Denn die Hochschule wurde 1979 vom Zentralrat der Juden in Deutschland vor allem gegründet, um für die ersten versprengten jüdischen Gemeinden in der Bundesrepublik eigene Lehrer, Vorbeter oder auch Rabbiner auszubilden. Auch wenn das heute nur noch einen Teil des Studienangebots ausmacht, ist das jüdische Leben an der Hochschule doch stets präsent geblieben. Etwa, indem die Mensa nur koschere Speisen anbietet.

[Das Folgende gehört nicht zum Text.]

(* ===== verification/PruneSpec.v ===== *)
(** * What a prune may delete

    A transport that records every request it passes on, and what the record of
    a prune looks like against any registry whatsoever: which tags it sends a
    DELETE for and in which order, and that its report says what happened. *)

From stdpp Require Import base decidable list option numbers strings.
From Stdlib Require Import Lia ZArith Ascii Sorting Permutation.
From S2P Require Import Prelude OMap Text Version VersionText Digest Tag PackageRef Platform Registry Client Prune.
Local Open Scope ocx_scope.
Local Open Scope string_scope.

(** ** Triples over effects *)

Definition triple {S E A : Type} (P : S -> Prop) (m : io S E A) (Q : result E A -> S -> Prop) : Prop :=
  forall s, P s -> Q (m s).1 (m s).2.

Section Triples.
Context {S E : Type}.

Lemma triple_bind {A B : Type} (P : S -> Prop) (m : io S E A) (k : A -> io S E B) Q R :
  triple P m Q -> (forall a, triple (Q (Ok a)) (k a) R) -> (forall e s, Q (Err e) s -> R (Err e) s) -> triple P (io_bind m k) R.
Proof.
  intros Hm Hk He s Hs. specialize (Hm s Hs). unfold io_bind. destruct (m s) as [[a|e] s']; simpl in *; [by apply Hk|by apply He].
Qed.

Eine weltweit gefragte Hochschule

Der Vizepräsident des Zentralrats der Juden in Deutschland, Salomon Korn, bei der Eröffnung des Neubaus der Hochschule für Jüdische Studien in Heidelberg (Foto: AP)
Salomon Korn, Vizepräsident des Zentralrats der Juden in Deutschland, bei der EröffnungBild: AP

Die breite Fächerkombination und die vielen verschiedenen Bachelor- und Masterstudiengänge machen die Hochschule bei Studierenden so beliebt. Zunehmend kommen Studierende und auch Dozenten aus dem Ausland – aus den USA, China, der Ukraine, Italien. Nur 40 Prozent der Studenten sind heute noch jüdisch. Einer von ihnen ist Mark Krasnov, der sich mit dem Studium einen Lebenstraum erfüllt. "Ich habe, seit ich 14 Jahre alt bin, Jugendarbeit in der jüdischen Gemeinde in Hannover gemacht", erzählt er. "Nach dem Abitur habe ich beschlossen, mein Hobby zur Lebensaufgabe zu machen."

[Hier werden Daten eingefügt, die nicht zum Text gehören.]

(** A walk whose steps all start above [bound] needs no more than [bound] levels. *)
Lemma walk_levels_total root bound fuel : (forall d m c, reaches root d m -> walks_to d m c -> (m < bound)%nat) ->
  forall queue results depth, (forall d n, In (d, n) queue -> n = depth /\ reaches root d n) ->
  (depth <= bound + 1)%nat -> (bound + 2 <= fuel + depth)%nat ->
  is_Some (walk_levels os fuel classify max_depth queue results).
Proof.
  intros Hb. induction fuel as [|fuel IH]; intros [|[d n] queue] results depth Hq Hd Hf; simpl; [eauto|lia|eauto|].
  destruct (explore_all os classify max_depth ((d, n) :: queue)) as [[items children]|] eqn:E; simpl in E; rewrite E; [|eauto].
  apply (explore_all_Ok ((d, n) :: queue)) in E as [_ Hc].
  destruct children as [|[c m] children]; [destruct fuel; simpl; eauto|].
  assert (depth < bound)%nat as Hlt.
  { destruct (proj1 (Hc c m) (or_introl eq_refl)) as (d' & m' & Hin & _ & Hw). apply Hq in Hin as [-> Hr]. by apply (Hb d' depth c). }
  apply (IH _ _ (S depth)); [|lia|lia]. intros d' n' Hin. apply Hc in Hin as (d'' & m'' & Hin & -> & Hw).
  apply Hq in Hin as [-> Hr]. split; [done|]. by econstructor.
Qed.

Lemma walk_total root bound fuel : (forall d m c, reaches root d m -> walks_to d m c -> (m < bound)%nat) -> (bound + 2 <= fuel)%nat ->
  is_Some (walk os fuel root classify max_depth).
Proof.
  intros Hb Hf. unfold walk. apply (walk_levels_total root bound fuel Hb _ _ 0); [|lia|lia].
  intros d n [[= <- <-]|[]]. split; [done|constructor].
Qed.

Lemma join_under root p c : path_starts_with root p = true -> path_starts_with root (join p c) = true.
Proof.
  unfold join. case_match; [done|]. revert root. induction p as [|x p IH]; intros [|r root]; simpl; try done.
  intros [-> Hp]%andb_prop. simpl. by apply IH.
Qed.
Lemma starts_with_refl p : path_starts_with p p = true.
Proof. induction p as [|x p IH]; simpl; [done|]. by rewrite String.eqb_refl, IH. Qed.

Lemma finds_leaf root dir n p : path_starts_with root dir = true -> finds dir n p ->
  wd_leaf (classify p) = true /\ path_starts_with root p = true.
Proof.
  intros Hr Hf. induction Hf as [d n Hl|d n c p (_ & _ & listing & name & _ & _ & _ & ->) Hf IH]; [done|].
  apply IH. by apply join_under.
Qed.
End WalkSpec.

(** ** The four stores *)

Section Stores.
Context {Bytes : Type} (os : Os Bytes) (fs : FileStructure).

(** The root, the classifier, the depth bound and the listing of each tier. *)
Definition tier_root (t : CasTier) : Path :=
  match t with TierPackage => fs_packages fs | TierLayer => fs_layers fs | TierBlob => fs_blobs fs | TierShim => fs_shims fs end.
Definition tier_classify (t : CasTier) : Path -> WalkDecision :=
  match t with
  | TierPackage => classify_package_dir os
  | TierLayer => classify_layer_dir os
  | TierBlob => classify_blob_dir os
  | TierShim => classify_shim_dir os
  end.
Definition tier_depth (t : CasTier) : option nat := match t with TierShim => None | _ => Some MAX_WALK_DEPTH end.
Definition list_tier (fuel : nat) (t : CasTier) : option (result WalkError (list Path)) :=
  match t with
  | TierPackage => list_packages os fuel fs
  | TierLayer => list_layers os fuel fs
  | TierBlob => list_blobs os fuel fs
  | TierShim => list_shims os fuel fs
  end.

Lemma list_tier_walk fuel t : list_tier fuel t =
  if os_exists os (tier_root t) then walk os fuel (tier_root t) (tier_classify t) (tier_depth t) else Some (Ok []).
Proof. by destruct t. Qed.

Lemma tier_leaf_valid t dir : wd_leaf (tier_classify t dir) = true -> is_valid_cas_path dir = true.
Proof.
  destruct t; simpl; unfold classify_package_dir, classify_layer_dir, classify_blob_dir, classify_shim_dir;
    repeat case_match; simpl; done.
Qed.

(** Shims may lie deeper than a package, their repository's path being part of
    theirs: their walk is as deep as the directories are. *)
Definition shallow (depth : nat) : Prop := forall d m c, reaches os (tier_classify TierShim) None (fs_shims fs) d m ->
  walks_to os (tier_classify TierShim) None d m c -> (m < depth)%nat.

Doch nicht nur in Fragen der Erziehung und Bildung möchte die Hochschule das Leben in Deutschland mitgestalten. Sie will sich auch politisch einmischen, erklärt Dozent Frederek Musall. Gerade über das Thema Israel- und Nahost-Konflikt rücke die Hochschule immer mehr in den Blickwinkel der Öffentlichkeit. "Es geht nicht darum, die Hochschule zu politisieren", betont Musall. "Aber wir können nicht nur in einem Elfenbeinturm bleiben, sondern müssen in die deutsche Gesellschaft hineinwirken."